» Your instructions
Below are entries. Copy exactly the lines running from the line that holds "fold (low_rate b" to the line that holds "destruct (Z.ltb_spec (sat_sub64", with both ends included.

» Information
Lemma observation_wf_run t0 window events :
  in_order t0 events ->
  Observation_wf t0 (last_time t0 events) (fold_left (fun o e => obs_event e o) events (Observation_new t0 window)).
Proof.
  assert (Observation_wf t0 t0 (Observation_new t0 window)) as W0 by (split; cbn; [done|lia|lia|apply Samples_one; lia..]).
  unfold last_time. revert W0. generalize (Observation_new t0 window) as o. generalize t0 at 2 3 5 as t.
  induction events as [|e events IH]; intros t o W; [done|]. cbn [in_order fold_left]. intros (H1 & H2 & H3).
  apply IH; [|done]. by apply obs_event_wf.
Qed.

(** ** Slowness *)

(** The source's [low], for a rate that was measured. *)
Definition low_rate (baseline : option f64) (rate : f64) : bool :=
  match po_absolute spec with Some limit => f64_ltb rate (f64_of limit) | None => false end ||
  match baseline with Some reference => f64_ltb rate (f64_mul reference (f64_lit 1 4)) | None => false end.

(** What an evaluation finds: no rate yet, or whether the request is slow after its grace period. *)
Definition verdict (now : Z) (baseline : option f64) (o : Observation) : option bool :=
  match sample now o with
  | (Some rate, o) => Some ((po_grace spec <=? ob_reading o) && low_rate baseline rate)
  | (None, _) => None
  end.

Definition tail_verdict (now : Z) (baseline : option f64) (o : Observation) : bool :=
  match tail_sample now o, positive baseline with
  | (Some rate, o), Some healthy =>
      (Z.min (po_grace spec) TAIL_GRACE <=? ob_reading o) && negb (f64_leb (f64_mul healthy (f64_lit 1 4)) rate)
  | _, _ => false
  end.

(** An observation with the evaluations made so far, the newest first: the reading
    time at each one and what it found. *)
Record Watch := mkWatch {
  wa_obs : Observation;
  wa_log : list (Z * option bool);
  wa_tail_log : list (Z * bool);
}.

Definition watch_event (w : Watch) (e : ObsEvent) : Watch :=
  let o := wa_obs w in
  let o' := obs_event e o in
  match e with
  | EvEvaluate now baseline tail_baseline len =>
      let o1 := snd (should_recover now baseline spec len o) in
      mkWatch o' ((ob_reading o1, verdict now baseline o) :: wa_log w)
        ((ob_reading o', tail_verdict now tail_baseline o1) :: wa_tail_log w)
  | _ => mkWatch o' (wa_log w) (wa_tail_log w)
  end.

Definition watch (t0 window : Z) (events : list ObsEvent) : Watch :=
  fold_left watch_event events (mkWatch (Observation_new t0 window) [] []).

(** The log has found slowness at reading time [t], and nothing else since. *)
Definition Since {A} (slow not_slow : A) (t : Z) (log : list (Z * A)) : Prop :=
  exists newer older, log = newer ++ (t, slow) :: older /\ Forall (fun v => v.2 <> not_slow) newer.

Definition slow_for {A} (slow not_slow : A) (since : option Z) (reading : Z) (log : list (Z * A)) : Prop :=
  forall t, since = Some t -> t <= reading /\ Since slow not_slow t log.

Lemma Since_cons {A} (slow not_slow : A) t v log : v.2 <> not_slow -> Since slow not_slow t log -> Since slow not_slow t (v :: log).
Proof. intros Hv (newer & older & -> & HF). exists (v :: newer), older. split; [done|]. by apply Forall_cons. Qed.

Lemma Since_now {A} (slow not_slow : A) t log : Since slow not_slow t ((t, slow) :: log).
Proof. exists [], log. by split; [|constructor]. Qed.

Lemma advance_slow now o :
  ob_reading o <= ob_reading (advance now o) /\
  (forall t, ob_slow_since (advance now o) = Some t -> ob_slow_since o = Some t) /\
  (forall t, ob_tail_slow_since (advance now o) = Some t -> ob_tail_slow_since o = Some t).
Proof.
  unfold advance, duration_since. cbn. split_and!.
  - destruct (bool_decide _); lia.
  - intros t. by destruct (_ && _).
  - intros t. by destruct (_ && _).
Qed.

Lemma sample_slow now o :
  let o' := snd (sample now o) in
  ob_reading o' = ob_reading (advance now o) /\ ob_slow_since o' = ob_slow_since (advance now o) /\
  ob_tail_slow_since o' = ob_tail_slow_since (advance now o) /\ ob_forwarded o' = ob_forwarded o.
Proof. unfold sample. by destruct (negb _). Qed.

Lemma tail_sample_slow now o :
  let o' := snd (tail_sample now o) in
  ob_reading o' = ob_reading (advance now o) /\ ob_slow_since o' = ob_slow_since (advance now o) /\
  ob_tail_slow_since o' = ob_tail_slow_since (advance now o) /\ ob_forwarded o' = ob_forwarded o.
Proof. unfold tail_sample. by destruct (negb _). Qed.

(** An evaluation resets, keeps or starts the time of slowness. *)
Lemma should_recover_slow now b len o r o' :
  should_recover now b spec len o = (r, o') ->
  ob_reading o' = ob_reading (advance now o) /\ ob_tail_slow_since o' = ob_tail_slow_since (advance now o) /\
  ob_forwarded o' = ob_forwarded o /\
  match verdict now b o with
  | None => ob_slow_since o' = ob_slow_since (advance now o) /\ r = false
  | Some false => ob_slow_since o' = None /\ r = false
  | Some true =>
      let since := default (ob_reading o') (ob_slow_since (advance now o)) in
      ob_slow_since o' = Some since /\
      (r = true -> po_grace spec <= ob_reading o' /\ po_duration spec <= sat_sub64 (ob_reading o') since /\ ob_forwarded o < len)
  end.
Proof.
  unfold should_recover, verdict. pose proof (sample_slow now o) as (H1 & H2 & H3 & H4). destruct (sample now o) as [[rate|] o1]; simpl in *.
  2: { by intros [= <- <-]. }
  rewrite Z.leb_antisym. destruct (Z.ltb_spec (ob_reading o1) (po_grace spec)) as [Hg|Hg]; [by intros [= <- <-]|].
  fold (low_rate b rate). cbn [negb andb]. destruct (low_rate b rate); [|by intros [= <- <-]]. cbn [negb]. rewrite <- H2.
  destruct (Z.ltb_spec (sat_sub64 (ob_reading o1) (default (ob_reading o1) (ob_slow_since o1))) (po_duration spec)) as [Hd|Hd]; [by intros [= <- <-]|].
  destruct (positive _); [|by intros [= <- <-]]. intros [= <- <-]. cbn. split_and!; try done. unfold recovery_benefits.
  intros [[Hr _]%andb_true_iff _]%andb_true_iff. apply Z.ltb_lt in Hr. unfold sat_sub64 in Hr. rewrite H4 in Hr. split_and!; [done|done|lia].
Qed.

» Answer to this exercise
  fold (low_rate b rate). cbn [negb andb]. destruct (low_rate b rate); [|by intros [= <- <-]]. cbn [negb]. rewrite <- H2.
  destruct (Z.ltb_spec (sat_sub64 (ob_reading o1) (default (ob_reading o1) (ob_slow_since o1))) (po_duration spec)) as [Hd|Hd]; [by intros [= <- <-]|].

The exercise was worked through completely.